As they have little control over these threats to their autonomy and competence, voters in affected counties look to bolster relatedness instead. They rally around group identities and look for social support.
This is a common response to perceived threats observed in studies of so-called “worldview defense”. Social psychologists have noted that people induced through a variety of means into a state of anxiety display exaggerated loyalty to their in-groups, including race and nation, and disdain for outgroups.
People are more likely to identify with their racial in-group when other groups are not available in their community. Unfortunately, so-called social capital—a conception of community health—has declined precipitously across America since the 1970s. This is especially the case in the swing states of the rust belt that were instrumental to Trump’s success.
Trump spoke to the anxieties of these electorates with his anti-globalization message and the nostalgia of his slogan: “Make America Great Again”. He activated and leveraged the need for relatedness and worldview defense among these voters with his racial and nationalistic rhetoric and policies, notably “build a wall”.
In our empirical analysis using a large, representative sample of Americans from the Gallup Daily Poll, we found that Trump was more successful in counties with relatively high rates of anxiety and relatively low levels of relatedness. Where community is strong, people don’t need racial identification to feel secure.
Perhaps more importantly, we found that racial animus on its own, measured using the intensity of Google searches for the N-word, was positively associated with Trump’s vote share. But this association lost significance and was replaced by relatedness once we introduced it into the model. It seems that rising racial animus is not so much about prejudice. It is about racial identification and solidarity to feel part of a group for social support (though prejudice may be a second-order effect).
Importantly and curiously, we found a strong, positive association between social capital and Trump’s vote share. We use the Joint Economic Committee’s definition of social capital, which items to capture community health using items like the ratio of NGOs to population in a county. Our result reflects cohesive rural and religious counties that typically vote Republican—it is a partisan effect. It suggests that racial animus did not play a role in these counties breaking Republican.
In an importance robustness check of our results, we replicated our analysis for the Republican party primaries in 2016. Only worry and relatedness where significantly associated with Trump’s performance in these primaries. This suggests that social capital is associated with Republican party partisanship, but not Trump specifically.

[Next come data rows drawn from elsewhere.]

(** [r] starts with 0x30: the signature leaves the token unreadable. *)
Lemma finalize_signature_cases_witness :
  finalize_signature ECDSA_NISTP256_SHA256 (Byte.x30 :: replicate 63 Byte.x01)
    = Ok (Byte.x30 :: replicate 63 Byte.x01) /\
  read_ecdsa_sig (Byte.x30 :: replicate 63 Byte.x01) = None.
Proof.
  destruct (finalize_signature_cases ECDSA_NISTP256_SHA256 (Byte.x30 :: replicate 63 Byte.x01)) as [H1 H2];
    [left; reflexivity|]. split; [exact H1|]. apply (H2 Byte.x01); [reflexivity|vm_compute; discriminate].
Defined.

Lemma signing_restores_pool_witness :
  exists p' r, sign_via_pool (pool_of ss (length ss)) 3 "tls" ECDSA_NISTP256_SHA256 [] = Some (p', r) /\
    pool_restored (pool_of ss (length ss)) p' /\ is_ok r = true.
Proof.
  destruct (signing_restores_pool ss (pool_of ss (length ss)) 3 "tls" ECDSA_NISTP256_SHA256 [])
    as [(p' & r & H1 & H2 & H3) _]; [constructor|reflexivity|].
  exists p', r. split; [exact H1|]. split; [exact H2|]. destruct H3 as (s & _ & ->). vm_compute. reflexivity.
Defined.

(** A missing key is an error, and the session is back in the queue. *)
Example missing_key :
  sign_via_pool (pool_of ss 2) 3 "other" ECDSA_NISTP256_SHA256 []
  = Some ({| sessions := [2%positive; 1%positive]; permits := 2; guards := ∅ |}, Err (SignKeyNotFound "other")).
Proof. vm_compute. reflexivity. Qed.
End SignerWitness.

One study should not be the basis for strong policy conclusions. However, we will cautiously make three points. First, while racial prejudice may follow from rising racial identification, it is a consequence, not a cause. The main drivers are fear and social disintegration. Anti-racism efforts aimed at formerly moderate whites should thus be directed at these psychological triggers, rather than racism itself.
Second, policymakers must become more sophisticated in their valuation of community. Sustaining community health against economic headwinds is often financially costly and raises complex normative issues. But the costs of following a crude economic (neo)liberalism approach arguably outweighs the benefits.

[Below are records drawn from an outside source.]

Definition cert_chain_in (tok : T) (label : string) (session : Session) : R Pkcs11Error (list bytes) :=
  let template := [OClass CERTIFICATE; OLabel (bstr label)] in
  handles ← map_err (fun e => KeyNotFound ("find_objects failed: " +:+ e)) (of_sum (find_objects tok session template));
  if bool_decide (handles = []) then Err (KeyNotFound ("no certificate found with label: " +:+ label))
  else cert_values tok session handles.

Definition cert_chain (self : Pkcs11TlsProvider T) (p : Pool) (g : nat) (label : string)
  : option (Pool * R Pkcs11Error (list bytes)) :=
  with_session p g (cert_chain_in (module self) label).

(** rustls accepts TLS 1.3 alone with a provider, or not. *)
Context {P : Type} (tls13_ok : P -> string + unit).

(** Two calls that each borrow a session, the second only if the first succeeded. *)
Definition chain_and_key (self : Pkcs11TlsProvider T) (p : Pool) (g : nat) (chain_label key_label : string)
  : option (Pool * R Pkcs11Error (list bytes * Pkcs11SigningKey)) :=
  '(p, r) ← cert_chain self p g chain_label;
  match r with
  | Ok chain =>
      '(p, r) ← signing_key self p g key_label;
      Some (p, key ← r; Ok (chain, key))
  | Err e => Some (p, Err e)
  | Panic => Some (p, Panic)
  end.

Definition hsm_config (provider : P) (resolver : Pkcs11ServerCertResolver Pkcs11SigningKey)
  : R Pkcs11Error (HsmServerConfig P) :=
  _ ← map_err Pkcs11Tls (of_sum (tls13_ok provider));
  Ok {| hsm_provider := provider; hsm_resolver := resolver |}.

Definition server_config (self : Pkcs11TlsProvider T) (p : Pool) (g : nat) (chain_label key_label : string)
  (provider : P) : option (Pool * R Pkcs11Error (HsmServerConfig P)) :=
  '(p, r) ← chain_and_key self p g chain_label key_label;
  Some (p, '(chain, key) ← r; let resolver := resolver_new chain key in hsm_config provider resolver).

(** The [for (hostname, (chain_label, key_label)) in sni_map] loop. *)
Fixpoint load_tenants (self : Pkcs11TlsProvider T) (p : Pool) (g : nat) (sni_map : list (bytes * (string * string)))
  : option (Pool * R Pkcs11Error (list (bytes * (list bytes * Pkcs11SigningKey)))) :=
  match sni_map with
  | [] => Some (p, Ok [])
  | (hostname, (chain_label, key_label)) :: sni_map =>
      '(p, r) ← chain_and_key self p g chain_label key_label;
      match r with
      | Ok chain_key =>
          '(p, r) ← load_tenants self p g sni_map;
          Some (p, rest ← r; Ok ((hostname, chain_key) :: rest))
      | Err e => Some (p, Err e)
      | Panic => Some (p, Panic)
      end
  end.

Definition server_config_sni (self : Pkcs11TlsProvider T) (p : Pool) (g : nat)
  (sni_map : list (bytes * (string * string))) (strict_sni : bool) (provider : P)
  : option (Pool * R Pkcs11Error (HsmServerConfig P)) :=
  '(p, r) ← load_tenants self p g sni_map;
  Some (p, resolver_map ← r;
           let resolver := SniResolver.with_strict_sni (with_sni_map resolver_map) strict_sni in
           hsm_config provider resolver).

(** The four variables the inner loop of [list_keys] assigns. *)
Record KeyAttrs := { ka_label : option bytes; ka_type : option KeyType; ka_id : bytes; ka_sign : bool }.

Definition key_attr_step (acc : KeyAttrs) (attr : ObjAttr) : KeyAttrs :=
  match attr with
  | OLabel v => {| ka_label := Some v; ka_type := ka_type acc; ka_id := ka_id acc; ka_sign := ka_sign acc |}
  | OKeyType kt => {| ka_label := ka_label acc; ka_type := Some kt; ka_id := ka_id acc; ka_sign := ka_sign acc |}
  | OId v => {| ka_label := ka_label acc; ka_type := ka_type acc; ka_id := v; ka_sign := ka_sign acc |}
  | OSign s => {| ka_label := ka_label acc; ka_type := ka_type acc; ka_id := ka_id acc; ka_sign := s |}
  | _ => acc
  end.

Definition key_info (attrs : list ObjAttr) : Pkcs11KeyInfo :=
  let a := foldl key_attr_step {| ka_label := None; ka_type := None; ka_id := []; ka_sign := false |} attrs in
  let label := default [] (from_utf8_lossy <$> ka_label a) in
  let key_type :=
    match ka_type a with
    | Some KtRSA => KeyRsa
    | Some KtEC => KeyEcdsaP256
    | Some (KtOther raw _) => if (raw =? EC_EDWARDS)%Z then KeyEd25519 else KeyOther raw
    | None => KeyOther 0xFFFFFFFF
    end in
  {| ki_label := label; ki_key_type := key_type; ki_id := ka_id a; ki_signing_capable := ka_sign a |}.

Fixpoint key_infos (tok : T) (session : Session) (handles : list ObjectHandle) : R Pkcs11Error (list Pkcs11KeyInfo) :=
  match handles with
  | [] => Ok []
  | handle :: handles =>
      attrs ← map_err (fun e => SessionError ("get_attributes failed: " +:+ e))
                (of_sum (get_attributes tok session handle [TLabel; TKeyType; TId; TSign]));
      keys ← key_infos tok session handles;
      Ok (key_info attrs :: keys)
  end.

Definition list_keys_in (tok : T) (label_filter : option string) (session : Session)
  : R Pkcs11Error (list Pkcs11KeyInfo) :=
  let template := [OClass PRIVATE_KEY] ++ match label_filter with Some label => [OLabel (bstr label)] | None => [] end in
  handles ← map_err (fun e => SessionError ("find_objects failed: " +:+ e)) (of_sum (find_objects tok session template));
  key_infos tok session handles.

Definition list_keys (self : Pkcs11TlsProvider T) (p : Pool) (g : nat) (label_filter : option string)
  : option (Pool * R Pkcs11Error (list Pkcs11KeyInfo)) :=
  with_session p g (list_keys_in (module self) label_filter).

Finally, cultural actors like intellectuals, artists, and politicians urgently need to refresh shared identities that can reach across the many fissures in contemporary American life.
The authors did not receive financial support from any firm or person for this article or from any firm or person with a financial or political interest in this article. The authors are not currently officers, directors, or board members of any organization with a financial or political interest in this article.